**Exercise instructions:** The entries below contain a stretch that opens with the line containing "metadata : gmap Z page_metadata;" and closes with the line containing "induction l as"; set down that stretch exactly, both ends included, and nothing else.

========

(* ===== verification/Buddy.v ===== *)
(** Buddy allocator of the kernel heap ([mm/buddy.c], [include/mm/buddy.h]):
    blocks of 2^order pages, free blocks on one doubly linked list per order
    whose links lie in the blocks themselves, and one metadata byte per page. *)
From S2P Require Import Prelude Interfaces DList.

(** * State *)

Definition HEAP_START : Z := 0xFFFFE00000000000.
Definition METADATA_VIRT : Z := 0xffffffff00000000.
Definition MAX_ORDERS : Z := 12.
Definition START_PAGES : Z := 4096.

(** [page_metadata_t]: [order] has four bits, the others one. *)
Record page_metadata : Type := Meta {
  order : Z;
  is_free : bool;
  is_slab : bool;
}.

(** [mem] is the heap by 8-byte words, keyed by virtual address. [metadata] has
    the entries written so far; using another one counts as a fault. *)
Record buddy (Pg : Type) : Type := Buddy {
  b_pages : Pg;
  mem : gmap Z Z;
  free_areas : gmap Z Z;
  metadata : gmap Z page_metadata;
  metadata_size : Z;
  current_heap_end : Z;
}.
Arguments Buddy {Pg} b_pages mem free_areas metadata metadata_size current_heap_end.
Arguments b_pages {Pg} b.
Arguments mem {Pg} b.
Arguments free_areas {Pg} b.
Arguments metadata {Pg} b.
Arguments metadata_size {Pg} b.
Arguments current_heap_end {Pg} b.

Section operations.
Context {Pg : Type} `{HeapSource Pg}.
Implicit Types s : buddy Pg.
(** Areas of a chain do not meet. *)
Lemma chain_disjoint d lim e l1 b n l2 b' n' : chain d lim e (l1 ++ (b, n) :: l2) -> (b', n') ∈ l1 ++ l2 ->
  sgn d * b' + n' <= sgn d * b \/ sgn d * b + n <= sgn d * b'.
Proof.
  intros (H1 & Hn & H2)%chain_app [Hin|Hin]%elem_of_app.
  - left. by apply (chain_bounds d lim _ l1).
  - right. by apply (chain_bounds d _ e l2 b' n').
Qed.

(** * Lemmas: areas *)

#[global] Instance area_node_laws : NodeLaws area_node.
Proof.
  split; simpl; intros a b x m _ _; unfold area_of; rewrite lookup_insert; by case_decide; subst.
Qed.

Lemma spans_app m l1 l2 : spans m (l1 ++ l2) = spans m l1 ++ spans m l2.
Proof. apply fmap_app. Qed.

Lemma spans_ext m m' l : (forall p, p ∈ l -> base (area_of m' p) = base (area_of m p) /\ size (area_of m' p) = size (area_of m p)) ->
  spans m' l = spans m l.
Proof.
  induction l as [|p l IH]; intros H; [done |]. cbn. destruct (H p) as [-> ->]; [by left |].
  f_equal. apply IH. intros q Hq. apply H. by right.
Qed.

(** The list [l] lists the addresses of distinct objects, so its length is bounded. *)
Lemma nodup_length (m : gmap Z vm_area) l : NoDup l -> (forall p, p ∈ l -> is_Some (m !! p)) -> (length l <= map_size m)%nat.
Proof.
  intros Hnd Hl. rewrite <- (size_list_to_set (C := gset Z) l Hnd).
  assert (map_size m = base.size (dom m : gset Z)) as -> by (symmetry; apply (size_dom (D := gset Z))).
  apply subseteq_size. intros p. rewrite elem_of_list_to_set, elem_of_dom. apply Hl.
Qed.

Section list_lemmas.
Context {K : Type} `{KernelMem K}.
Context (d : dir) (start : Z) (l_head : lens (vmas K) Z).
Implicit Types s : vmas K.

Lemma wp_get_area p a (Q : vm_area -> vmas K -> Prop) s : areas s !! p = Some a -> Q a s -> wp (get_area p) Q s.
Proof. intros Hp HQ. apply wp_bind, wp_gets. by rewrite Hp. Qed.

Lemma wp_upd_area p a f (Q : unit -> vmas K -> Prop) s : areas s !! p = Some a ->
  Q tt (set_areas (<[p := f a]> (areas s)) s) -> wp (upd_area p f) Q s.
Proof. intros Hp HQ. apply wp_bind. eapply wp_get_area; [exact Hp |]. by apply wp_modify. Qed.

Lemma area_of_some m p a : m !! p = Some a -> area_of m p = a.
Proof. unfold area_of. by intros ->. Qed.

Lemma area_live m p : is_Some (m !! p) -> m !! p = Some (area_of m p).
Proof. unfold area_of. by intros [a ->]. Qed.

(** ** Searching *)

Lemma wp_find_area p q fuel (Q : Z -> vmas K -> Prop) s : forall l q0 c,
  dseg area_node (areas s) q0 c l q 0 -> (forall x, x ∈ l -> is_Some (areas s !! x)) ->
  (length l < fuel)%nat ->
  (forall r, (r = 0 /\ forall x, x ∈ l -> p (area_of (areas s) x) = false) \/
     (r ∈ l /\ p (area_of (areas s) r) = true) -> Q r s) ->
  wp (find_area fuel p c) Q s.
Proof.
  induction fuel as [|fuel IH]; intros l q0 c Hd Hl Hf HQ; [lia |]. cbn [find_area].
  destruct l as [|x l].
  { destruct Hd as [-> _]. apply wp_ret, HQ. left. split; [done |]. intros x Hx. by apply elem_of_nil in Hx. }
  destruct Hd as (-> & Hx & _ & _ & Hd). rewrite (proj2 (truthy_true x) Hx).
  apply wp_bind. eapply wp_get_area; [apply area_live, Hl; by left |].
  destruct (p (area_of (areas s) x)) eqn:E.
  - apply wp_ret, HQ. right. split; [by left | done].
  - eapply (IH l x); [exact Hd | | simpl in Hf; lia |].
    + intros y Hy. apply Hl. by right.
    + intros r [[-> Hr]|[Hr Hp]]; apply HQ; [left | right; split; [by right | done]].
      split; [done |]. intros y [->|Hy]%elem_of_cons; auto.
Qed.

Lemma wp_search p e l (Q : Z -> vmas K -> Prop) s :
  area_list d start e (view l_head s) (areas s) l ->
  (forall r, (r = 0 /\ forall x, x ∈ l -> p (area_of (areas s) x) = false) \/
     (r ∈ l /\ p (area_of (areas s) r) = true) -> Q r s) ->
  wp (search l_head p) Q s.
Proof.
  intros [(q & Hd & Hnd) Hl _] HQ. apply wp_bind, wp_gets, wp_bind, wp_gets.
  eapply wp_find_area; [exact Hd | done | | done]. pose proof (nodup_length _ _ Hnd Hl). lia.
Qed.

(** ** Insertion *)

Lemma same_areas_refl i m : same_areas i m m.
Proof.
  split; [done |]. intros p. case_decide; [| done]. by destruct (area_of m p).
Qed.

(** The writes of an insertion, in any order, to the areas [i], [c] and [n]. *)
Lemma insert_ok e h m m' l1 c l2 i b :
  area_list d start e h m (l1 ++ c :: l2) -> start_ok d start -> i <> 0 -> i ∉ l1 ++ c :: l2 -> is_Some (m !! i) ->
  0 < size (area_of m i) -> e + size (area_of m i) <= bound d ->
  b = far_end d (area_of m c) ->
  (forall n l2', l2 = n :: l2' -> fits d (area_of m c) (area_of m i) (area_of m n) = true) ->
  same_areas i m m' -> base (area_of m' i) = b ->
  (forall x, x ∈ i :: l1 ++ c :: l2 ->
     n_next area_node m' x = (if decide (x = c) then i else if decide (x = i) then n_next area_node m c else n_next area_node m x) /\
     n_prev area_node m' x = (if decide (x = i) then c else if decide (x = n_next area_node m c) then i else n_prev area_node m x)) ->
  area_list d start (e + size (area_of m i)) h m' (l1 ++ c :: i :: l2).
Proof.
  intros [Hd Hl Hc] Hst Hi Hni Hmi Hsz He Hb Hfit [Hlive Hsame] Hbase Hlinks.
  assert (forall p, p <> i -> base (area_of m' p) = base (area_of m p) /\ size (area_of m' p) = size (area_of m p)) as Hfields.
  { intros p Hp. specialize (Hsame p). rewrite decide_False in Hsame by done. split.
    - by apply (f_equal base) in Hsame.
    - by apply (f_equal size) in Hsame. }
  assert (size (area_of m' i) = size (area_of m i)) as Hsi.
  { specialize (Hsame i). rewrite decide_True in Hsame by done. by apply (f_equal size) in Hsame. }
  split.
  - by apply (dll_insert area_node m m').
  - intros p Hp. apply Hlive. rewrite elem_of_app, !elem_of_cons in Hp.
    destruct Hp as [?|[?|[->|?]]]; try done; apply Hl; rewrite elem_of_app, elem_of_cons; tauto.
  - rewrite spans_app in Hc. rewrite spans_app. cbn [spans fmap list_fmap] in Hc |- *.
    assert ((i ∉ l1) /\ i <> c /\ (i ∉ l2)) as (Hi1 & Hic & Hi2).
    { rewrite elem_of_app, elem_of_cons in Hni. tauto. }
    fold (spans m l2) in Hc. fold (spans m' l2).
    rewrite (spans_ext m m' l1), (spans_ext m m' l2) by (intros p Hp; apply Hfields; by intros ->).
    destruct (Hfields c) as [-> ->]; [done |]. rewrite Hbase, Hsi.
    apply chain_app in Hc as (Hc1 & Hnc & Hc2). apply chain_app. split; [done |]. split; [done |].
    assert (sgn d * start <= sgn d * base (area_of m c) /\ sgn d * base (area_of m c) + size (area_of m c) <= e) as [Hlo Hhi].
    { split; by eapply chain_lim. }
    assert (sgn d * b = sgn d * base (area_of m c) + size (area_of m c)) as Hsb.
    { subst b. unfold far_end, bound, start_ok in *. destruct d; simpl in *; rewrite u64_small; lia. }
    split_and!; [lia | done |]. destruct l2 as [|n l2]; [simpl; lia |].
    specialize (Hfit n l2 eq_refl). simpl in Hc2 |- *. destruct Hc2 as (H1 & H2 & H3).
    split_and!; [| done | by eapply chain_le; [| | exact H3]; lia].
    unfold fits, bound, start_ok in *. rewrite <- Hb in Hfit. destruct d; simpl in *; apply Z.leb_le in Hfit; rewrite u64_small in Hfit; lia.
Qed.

========

**Written reply:**
  metadata : gmap Z page_metadata;
  metadata_size : Z;
  current_heap_end : Z;
}.
Arguments Buddy {Pg} b_pages mem free_areas metadata metadata_size current_heap_end.
Arguments b_pages {Pg} b.
Arguments mem {Pg} b.
Arguments free_areas {Pg} b.
Arguments metadata {Pg} b.
Arguments metadata_size {Pg} b.
Arguments current_heap_end {Pg} b.

Section operations.
Context {Pg : Type} `{HeapSource Pg}.
Implicit Types s : buddy Pg.
(** Areas of a chain do not meet. *)
Lemma chain_disjoint d lim e l1 b n l2 b' n' : chain d lim e (l1 ++ (b, n) :: l2) -> (b', n') ∈ l1 ++ l2 ->
  sgn d * b' + n' <= sgn d * b \/ sgn d * b + n <= sgn d * b'.
Proof.
  intros (H1 & Hn & H2)%chain_app [Hin|Hin]%elem_of_app.
  - left. by apply (chain_bounds d lim _ l1).
  - right. by apply (chain_bounds d _ e l2 b' n').
Qed.

(** * Lemmas: areas *)

#[global] Instance area_node_laws : NodeLaws area_node.
Proof.
  split; simpl; intros a b x m _ _; unfold area_of; rewrite lookup_insert; by case_decide; subst.
Qed.

Lemma spans_app m l1 l2 : spans m (l1 ++ l2) = spans m l1 ++ spans m l2.
Proof. apply fmap_app. Qed.

Lemma spans_ext m m' l : (forall p, p ∈ l -> base (area_of m' p) = base (area_of m p) /\ size (area_of m' p) = size (area_of m p)) ->
  spans m' l = spans m l.
Proof.
  induction l as [|p l IH]; intros H; [done |]. cbn. destruct (H p) as [-> ->]; [by left |].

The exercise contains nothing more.